The 3,000-hit club is the group of 33 batters who have collected 3,000 or more regular-season hits in their careers in Major League Baseball (MLB). Reaching 3,000 hits has been "long considered the greatest measure of superior bat handling" and is often described as a guarantee of eventual entry into the Baseball Hall of Fame.

Cap Anson was the first MLB player to reach 3,000 hits, although his precise career hit total is unclear. Two players—Nap Lajoie and Honus Wagner—reached 3,000 hits during the 1914 season. Ty Cobb did so in 1921 and became the first player in MLB history to reach 4,000 hits in 1927, ultimately finishing his career with 4,189. Pete Rose, the current hit leader, became the second player to reach 4,000 hits on April 13, 1984, and surpassed Cobb in September 1985, finishing his career with 4,256. Roberto Clemente's career ended with precisely 3,000 hits, which he reached in the last at bat of his career on September 30, 1972. (Note: This was not Clemente's last appearance in a game, however, as he entered the following game as a defensive substitution and did not bat. Clemente died during the offseason on December 31, 1972.)

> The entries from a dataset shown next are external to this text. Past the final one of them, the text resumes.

(** The loop [for (const keyword of keywords)
      if (lowerContent.includes(keyword)) riskScore += weight] *)
Definition keywordScore (weight : Z) (lowerContent : string)
    (keywords : list string) : Z :=
  fold_left (fun riskScore keyword =>
               if includes lowerContent keyword
               then riskScore + weight else riskScore)
            keywords 0.

(** [riskScore] of [assessRiskLevel] where the level is determined. *)
Definition riskScore (content : string) : Z :=
  let lowerContent := toLowerCase content in
  keywordScore 3 lowerContent riskKeywords_high
  + keywordScore 2 lowerContent riskKeywords_medium
  + keywordScore 1 lowerContent riskKeywords_low
  (* Additional risk factors *)
  + (if hasMultipleUrls content then 2 else 0)
  + (if hasUrgencyIndicators content then 2 else 0)
  + (if hasMoneyMentions content then 1 else 0)
  + (if hasSuspiciousFormatting content then 1 else 0).

(** [assessRiskLevel(content)] on a string *)
Definition assessRiskLevel (content : string) : string :=
  if String.eqb content "" then "UNKNOWN"
  else
    let riskScore := riskScore content in
    (* Determine risk level *)
    if 8 <=? riskScore then "CRITICAL"
    else if 5 <=? riskScore then "HIGH"
    else if 3 <=? riskScore then "MEDIUM"
    else if 1 <=? riskScore then "LOW"
    else "MINIMAL".

(** [requiresAdditionalVerification(content)] *)
Definition requiresAdditionalVerification (content : string) : bool :=
  let riskLevel := assessRiskLevel content in
  existsb (String.eqb riskLevel) ["HIGH"; "CRITICAL"].

(** *** The security report *)

(** The report without its [timestamp]. *)
Record report : Type := mkReport
  { contentLength : nat;
    riskLevel : string;
    isValid : bool;
    flags : list string }.

(** [if (condition) report.flags.push(flag)] *)
Definition pushIf (condition : bool) (flag : string) (flags : list string)
    : list string :=
  if condition then flags ++ [flag] else flags.

(** [generateSecurityReport(content)] on a string; [lastIndex] is the
    state the shared expressions are in. *)
Definition generateSecurityReport (lastIndex : list nat) (content : string)
    : list nat * report :=
  let riskLevel := assessRiskLevel content in
  let '(lastIndex, isValid) := validateContent lastIndex (JString content) in
  let flags := [] in
  (* Add specific flags *)
  let flags :=
    pushIf (hasMultipleUrls content) "Multiple URLs detected" flags in
  let flags :=
    pushIf (hasUrgencyIndicators content) "Urgency indicators present"
           flags in
  let flags :=
    pushIf (hasMoneyMentions content) "Financial content detected" flags in
  let flags :=
    pushIf (hasSuspiciousFormatting content)
           "Suspicious formatting patterns" flags in
  (* Check for suspicious patterns *)
  let '(lastIndex, hit) :=
    testPatterns suspiciousPatterns lastIndex content in
  let flags :=
    pushIf hit "Potentially malicious pattern detected" flags in
  (lastIndex, mkReport (String.length content) riskLevel isValid flags).

(** The recommendations, named: their texts hold signs from outside the
    Latin-1 range. *)
Inductive recommendation : Type :=
  | DoNotClick                (* HIGH RISK: Do not click any links ... *)
  | ReportToAuthorities       (* Consider reporting this content ... *)
  | VerifySender              (* Verify sender identity ... *)
  | VerifyEachUrl             (* Be cautious of multiple links ... *)
  | TakeTimeToVerify          (* Urgency tactics are common in scams ... *)
  | NoFinancialInformation    (* Never provide financial information ... *)
  | FormattingMayBeSpam       (* Excessive formatting may indicate spam ... *)
  | AppearsSafe               (* Content appears safe, but always verify ... *)
  | CrossCheck.               (* Cross-check with multiple reliable sources *)

(** [securityReport.flags.includes(flag)] *)
Definition flagged (securityReport : report) (flag : string) : bool :=
  existsb (String.eqb flag) (flags securityReport).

Of the 33 members, 18 were right-handed batters, 13 were left-handed, and two were switch hitters. The Cleveland Guardians and Detroit Tigers are the only franchises to have three players reach 3,000 hits while on their roster: for Cleveland, Lajoie, while the team was the Naps, Tris Speaker, and most recently Eddie Murray, both when the franchise was known as the Indians, and, for the Tigers, Cobb, Al Kaline, and most recently Miguel Cabrera. Ten of these players have played for only one major league team. Seven players—Hank Aaron, Willie Mays, Eddie Murray, Rafael Palmeiro, Albert Pujols, Alex Rodriguez, and Miguel Cabrera—are also members of the 500 home run club. Cobb holds the highest career batting average at .366, while Cal Ripken Jr. holds the lowest at .276. Wade Boggs, Derek Jeter, and Alex Rodriguez are the only players to hit a home run for their 3,000th hit, and Paul Molitor and Ichiro Suzuki are the only players to hit a triple for their 3,000th; all others hit a single or double. Stan Musial is the first and so far only player to collect his 3,000th hit as a pinch-hitter. Craig Biggio is the only player to be thrown out for his 3,000th hit, while attempting to stretch the hit into a double. Biggio and Jeter are the only players whose 3,000th hit came in a game where they had five hits; Jeter reached base safely in all of his at bats. There has only been a single game in which two members of the club were teammates while members of the club; Rickey Henderson of the San Diego Padres collected his 3,000th hit on October 7th, 2001, the final day of his teammate and fellow club member Tony Gwynn's career. The most recent player to reach 3,000 hits is Cabrera, who did so on April 23, 2022, while playing for the Detroit Tigers.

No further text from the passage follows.